Method IOPS (NVMe 4K rand read) CPU utilization Syscalls per op
pread() ~200K high 1
epoll + aio ~600K moderate 2
io_uring (default) ~800K low ~0.1 (batched)
io_uring + SQPOLL 1M+ near-zero 0

Key Insight: The jump from pread() at 200K IOPS to io_uring + SQPOLL at 1M+ IOPS is almost entirely CPU overhead elimination, not hardware speedup. The NVMe SSD is the same in all rows. What changes is how much CPU time is wasted on syscalls and copies.


DMA-BUF: Cross-Subsystem Buffer Sharing

With io_uring handling syscall overhead for storage, the next bottleneck is copying data between kernel subsystems — for example, between a camera driver and a GPU. DMA-BUF solves this.

DMA-BUF provides a file descriptor abstraction for memory buffers that multiple kernel subsystems and userspace can share without copying.

  • One subsystem allocates a buffer and exports it as an fd via dma_buf_export()dma_buf_fd()
  • Another subsystem imports the fd via dma_buf_get() and maps it into its own DMA address space
  • Userspace passes fds between processes via sendmsg() or direct API calls

Think of a DMA-BUF fd as a key to a locker. The camera driver puts data in the locker. The GPU driver opens the same locker with the same key. No data is moved — only the key is passed.

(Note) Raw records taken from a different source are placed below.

(** ** The scheduler loop *)

Lemma listing_length (items : list stock_item) :
  (1 <= List.length (listing items) <= 5)%nat.
Proof.
  unfold listing.
  pose proof (firstn_le_length 5 items) as H.
  assert (H5 : (List.length (firstn 5 items) <= 5)%nat).
  { rewrite length_firstn. lia. }
  rewrite <- (length_map format_stock) in H5.
  destruct (map format_stock (firstn 5 items)); cbn [is_nil List.length] in *; lia.
Qed.

Lemma listing_nonempty (items : list stock_item) :
  items <> [] -> listing items = map format_stock (firstn 5 items).
Proof. destruct items; [contradiction | reflexivity]. Qed.

Lemma listing_count (items : list stock_item) :
  List.length (listing items) = Nat.max 1 (Nat.min 5 (List.length items)).
Proof.
  pose proof (length_map format_stock (firstn 5 items)) as Hl.
  rewrite length_firstn in Hl. unfold listing.
  destruct items as [|a items]; [reflexivity|].
  change (firstn 5 (a :: items)) with (a :: firstn 4 items) in *.
  cbn [map is_nil List.length] in *. lia.
Qed.

Lemma numbered_length (i : nat) (stocks : list string) :
  List.length (numbered i stocks) = List.length stocks.
Proof.
  revert i. induction stocks as [|s l IH]; intros i; cbn [numbered List.length];
    [reflexivity | now rewrite IH].
Qed.

Lemma numbered_nth (i k : nat) (stocks : list string) (s : string) :
  nth_error stocks k = Some s ->
  nth_error (numbered i stocks) k = Some (str_of_nat (i + k + 1) +++ ". " +++ s).
Proof.
  revert i k. induction stocks as [|x l IH]; intros i k H.
  - destruct k; discriminate.
  - destruct k as [|k]; cbn [nth_error numbered] in *.
    + injection H as ->. now rewrite Nat.add_0_r.
    + rewrite (IH (S i) k H). do 3 f_equal. lia.
Qed.

(** C10. A successful fetch returns between one and five entries, the
    first five elements of the page (or the placeholder).  The content an
    iteration hands to the notifier is the numbered list of exactly those
    entries of the page it fetched, one line each and so at most five
    lines, the line at position [i] being entry [i] behind the number
    [i + 1]; the message posted carries that content; and the notifier is
    called with one content only.  With the gates open and a page fetched,
    the notifier is called with that list. *)
Theorem at_most_five_listings (E : Env) (self : NewStockPusher) (w : World) :
  (forall stocks w', crawl_new_stocks E w = (Ok (Some stocks), w') ->
     (1 <= List.length stocks <= 5)%nat /\
     exists items, http_get E (gets w) = Some items /\ stocks = listing items /\
       (items <> [] -> stocks = map format_stock (firstn 5 items))) /\
  (forall r w' evs,
     run_cycle E self w = (r, w') -> trace w' = (trace w ++ evs)%list ->
     (forall content, In (EvNotify content) evs ->
        exists items, http_get E (gets w) = Some items /\
          let lines := numbered 0 (listing items) in
          content = join (String newline EmptyString) lines /\
          (1 <= List.length lines <= 5)%nat /\
          List.length lines = Nat.max 1 (Nat.min 5 (List.length items)) /\
          (forall i s, nth_error (listing items) i = Some s ->
             nth_error lines i = Some (str_of_nat (i + 1) +++ ". " +++ s)) /\
          (forall text, In (EvPost text) evs ->
             exists k, text = message_text content (clock E k))) /\
     (forall a b, In (EvNotify a) evs -> In (EvNotify b) evs -> a = b) /\
     (forall text, In (EvPost text) evs -> exists content, In (EvNotify content) evs) /\
     (calendar_passes E w ->
      (forall k, ~ ledger_says E (status_file w) (strftime_date (clock E k))) ->
      (forall k, in_hours_at E self k = Ok true) ->
      forall items, http_get E (gets w) = Some items ->
        In (EvNotify (content_of (listing items))) evs)).
Proof.
  split.
  - intros stocks w'. rewrite crawl_new_stocks_run.
    destruct (http_get E (gets w)) as [items|]; [|discriminate].
    cbn [option_map]. intros H. injection H as <- _.
    split; [apply listing_length|]. exists items.
    auto using listing_nonempty.
  - intros r w' evs H Ht.
    apply run_cycle_paths in H as (evs' & Ht' & Hc).
    rewrite Ht' in Ht. apply app_inv_head in Ht. subst evs'.
    assert (Hn : forall items content (l : list event),
               content = content_of (listing items) ->
               http_get E (gets w) = Some items ->
               (forall text, In (EvPost text) l ->
                  exists k, text = message_text content (clock E k)) ->
               exists items, http_get E (gets w) = Some items /\
                 let lines := numbered 0 (listing items) in
                 content = join (String newline EmptyString) lines /\
                 (1 <= List.length lines <= 5)%nat /\
                 List.length lines = Nat.max 1 (Nat.min 5 (List.length items)) /\
                 (forall i s, nth_error (listing items) i = Some s ->
                    nth_error lines i = Some (str_of_nat (i + 1) +++ ". " +++ s)) /\
                 (forall text, In (EvPost text) l ->
                    exists k, text = message_text content (clock E k))).
    { intros items content l -> Hg Hp. exists items. split; [exact Hg|]. cbv zeta.
      rewrite numbered_length. split; [reflexivity|].
      split; [apply listing_length|]. split; [apply listing_count|].
      split; [intros i s Hi; exact (numbered_nth 0 i _ s Hi) | exact Hp]. }
    split; [|split; [|split]].
    + intros content Hin.
      cycle_cases Hc; in_cases Hin; injection Hin as <-;
        (eapply Hn; [reflexivity | eassumption |]);
        intros text' Hin'; in_cases Hin'; injection Hin' as <-; eexists; reflexivity.
    + intros a b Ha Hb.
      cycle_cases Hc; in_cases Ha; in_cases Hb; congruence.
    + intros text' Hin.
      cycle_cases Hc; in_cases Hin; eexists; cbn [In app]; auto.
    + intros Hp Hl Hh items Hg.
      cycle_cases Hc; gates_open Hp Hl Hh; try congruence;
        match goal with
        | H : http_get E (gets w) = Some _ |- _ => rewrite Hg in H; injection H as <-
        end; cbn [In app]; auto.
Qed.

(** C6. In an iteration the ledger is written only after the notifier
    succeeded.  A failed fetch leaves [crawl, sleep 30 min] and the ledger
    as it was, with nothing sent; a failed delivery ends in a sleep of 30
    minutes with no write and the ledger as it was.  A write comes directly
    behind a webhook request that was accepted, and there is at most one;
    without an accepted request nothing is written and the ledger is as it
    was.  After an accepted request [update_push_status] is called at once:
    the record is stored, or the file cannot be opened and [OSError] escapes
    with the ledger as it was, or the write is cut short and [OSError]
    escapes.  The same read from what the iteration meets once the gates
    are open: no page, no webhook or a refusal, an acceptance. *)
Theorem ledger_written_only_after_send (E : Env) (self : NewStockPusher) (w : World)
  (r : result phase) (w' : World) (evs : list event) :
  run_cycle E self w = (r, w') -> trace w' = (trace w ++ evs)%list ->
  (In EvCrawl evs -> http_get E (gets w) = None ->
     r = Ok FetchFailed /\ evs = [EvCrawl; EvSleep (30 * 60 * second_us)] /\
     status_file w' = status_file w) /\
  (forall content, In (EvNotify content) evs -> ~ delivered E (posts w) evs ->
     r = Ok NotifyFailed /\
     (exists pre, evs = (pre ++ [EvSleep (30 * 60 * second_us)])%list) /\
     count_writes evs = 0%nat /\ status_file w' = status_file w) /\
  (forall record, In (EvWrite record) evs ->
     exists content text rest,
       evs = ([EvCrawl; EvNotify content; EvPost text; EvWrite record] ++ rest)%list /\
       accepted E (posts w) text /\ count_writes rest = 0%nat /\
       status_file w' = Contents record) /\
  (count_writes evs <= 1)%nat /\
  (~ delivered E (posts w) evs ->
     count_writes evs = 0%nat /\ status_file w' = status_file w) /\
  (delivered E (posts w) evs ->
     exists content text k,
       (ticks w <= k)%nat /\ accepted E (posts w) text /\
       let record := ledger_text (clock E (S k)) (clock E (S (S k))) in
       match fs_write E (S k) with
       | Written =>
           exists rest,
             evs = ([EvCrawl; EvNotify content; EvPost text; EvWrite record]
                    ++ rest)%list /\
             count_writes rest = 0%nat /\ status_file w' = Contents record
       | OpenRaises =>
           r = Raise OSError /\ evs = [EvCrawl; EvNotify content; EvPost text] /\
           status_file w' = status_file w
       | WriteRaises rest =>
           r = Raise OSError /\ evs = [EvCrawl; EvNotify content; EvPost text] /\
           status_file w' = Contents rest
       end) /\
  (calendar_passes E w ->
   (forall k, ~ ledger_says E (status_file w) (strftime_date (clock E k))) ->
   (forall k, in_hours_at E self k = Ok true) ->
   (http_get E (gets w) = None ->
      r = Ok FetchFailed /\ evs = [EvCrawl; EvSleep (30 * 60 * second_us)] /\
      status_file w' = status_file w) /\
   (forall items, http_get E (gets w) = Some items ->
      WECHAT_WEBHOOK E = EmptyString \/ (forall text, ~ accepted E (posts w) text) ->
      r = Ok NotifyFailed /\ status_file w' = status_file w /\
      exists mid,
        evs = ([EvCrawl; EvNotify (content_of (listing items))] ++ mid
               ++ [EvSleep (30 * 60 * second_us)])%list /\
        (mid = [] \/ exists text, mid = [EvPost text])) /\
   (forall items, http_get E (gets w) = Some items ->
      WECHAT_WEBHOOK E <> EmptyString -> (forall text, accepted E (posts w) text) ->
      delivered E (posts w) evs)).
Proof.
  intros H Ht.
  apply run_cycle_paths in H as (evs' & Ht' & Hc).
  rewrite Ht' in Ht. apply app_inv_head in Ht. subst evs'.
  split; [|split; [|split; [|split; [|split; [|split]]]]].
  - intros Hin Hg. cycle_cases Hc; in_cases Hin; try congruence; auto.
  - intros content Hin Hn.
    cycle_cases Hc; in_cases Hin;
      try (exfalso; apply Hn; eexists; split; [cbn [In app]; eauto 6 | eassumption]).
    + repeat split; try congruence.
      now exists [EvCrawl; EvNotify (content_of (listing items))].
    + repeat split; try congruence.
      now exists [EvCrawl; EvNotify (content_of (listing items)); EvPost text].
  - intros rec Hin.
    cycle_cases Hc; in_cases Hin; injection Hin as <-;
      do 3 eexists; (split; [reflexivity|]); auto.
  - cycle_cases Hc; cbn; lia.
  - intros Hn.
    cycle_cases Hc; try (split; [reflexivity | congruence]);
      exfalso; apply Hn; eexists; (split; [cbn [In app]; eauto 6 | eassumption]).
  - intros (text' & Hin & Hacc).
    cycle_cases Hc; in_cases Hin; try (injection Hin as <-; contradiction);
      exists (content_of (listing items)), text, k;
      (split; [assumption|]); (split; [assumption|]); cbv zeta;
      match goal with H : fs_write E (S _) = _ |- _ => rewrite H end;
      try (eexists; split; [reflexivity|]); auto.
  - intros Hp Hl Hh. split; [|split].
    + intros Hg. cycle_cases Hc; gates_open Hp Hl Hh; try congruence; auto.
    + intros items' Hg Hno.
      cycle_cases Hc; gates_open Hp Hl Hh; try congruence;
        match goal with
        | H : http_get E (gets w) = Some _ |- _ => rewrite Hg in H; injection H as <-
        end;
        try (exfalso; destruct Hno as [Hno|Hno];
             [congruence | eapply Hno; eassumption]).
      * repeat split; try congruence. exists []. auto.
      * repeat split; try congruence. exists [EvPost text]. eauto.
    + intros items' Hg Hw Ha.
      cycle_cases Hc; gates_open Hp Hl Hh; try congruence;
        try (exfalso; match goal with H : ~ accepted _ _ _ |- _ => apply H, Ha end);
        eexists; (split; [cbn [In app]; eauto 6 | eassumption]).
Qed.

(** C8. An iteration that ends in OutsideTradingHours passed the calendar
    check, found no push recorded and found the clock outside the trading
    hours; it then reads the clock once more and sleeps for the time left
    until 09:30 of that day if that is still ahead, else until 13:00 if that
    is still ahead, else for 3600 seconds, and never for a negative time. *)
Theorem outside_hours_wait (E : Env) (w : World) (w' : World) :
  (forall k, valid (clock E k)) ->
  run_cycle E init w = (Ok OutsideTradingHours, w') ->
  exists k, (ticks w <= k)%nat /\
    calendar_passes E w /\ not_pushed E w /\ in_hours_at E init k = Ok false /\
    let now := clock E (S k) in
    trace w' = (trace w ++ [EvSleep (Z.max 0 (outside_wait now))])%list /\
    0 <= Z.max 0 (outside_wait now) /\
    status_file w' = status_file w.
Proof.
  intros Hv H.
  apply run_cycle_paths in H as (evs & Ht & Hc).
  inversion Hc; subst; clear Hc;
    try match goal with
      | H : next_day_wait _ _ _ _ _ |- _ =>
          unfold next_day_wait in H; destruct (add_days _ _) in H;
          destruct H as [? ?]; discriminate
      end.
  exists k. rewrite wait_outside_init in Ht by apply Hv.
  repeat split; try assumption; try lia; try congruence.
Qed.

Lemma content_of_placeholder :
  content_of (listing []) = "1. " +++ no_stock_info.
Proof. reflexivity. Qed.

┌──────────────┐   exports fd    ┌─────────────────────────────────┐
│ GPU Allocator│ ─────────────→  │       DMA-BUF Object             │
│ (nvmap/ION)  │                 │  (physical pages in device mem)  │
└──────────────┘                 └──────────────────────────────────┘
                                          ↑            ↑
                               imports   │            │ imports
                               ┌─────────┘            └──────────┐
                          ┌────┴─────┐               ┌───────────┴──┐
                          │ V4L2     │               │ CUDA kernel  │
                          │ camera   │               │ (device ptr) │
                          │ DMA eng. │               └──────────────┘
                          └──────────┘
                          ISP writes                 GPU reads
                          directly here              directly here
                                ↕ NO CPU COPY ↕

V4L2 + DMA-BUF Integration

  • V4L2_MEMORY_DMABUF: V4L2 buffer type that accepts external DMA-BUF fds
  • Application exports a DMA-BUF fd from GPU allocator (nvmap, ION, or DRM allocator)
  • Passes fd to camera driver via VIDIOC_QBUF with m.fd set
  • Camera DMA engine writes captured frame directly to GPU-accessible memory
  • VIDIOC_EXPBUF: export a V4L2 MMAP buffer as a DMA-BUF fd for import by another device

Key Insight: V4L2_MEMORY_DMABUF inverts the normal flow. Instead of the camera driver allocating its own buffer and then copying out, the application provides a buffer that the camera engine writes into directly. The application chooses a buffer that is also visible to the GPU, making the copy physically impossible (there is only one copy of the data, in one location).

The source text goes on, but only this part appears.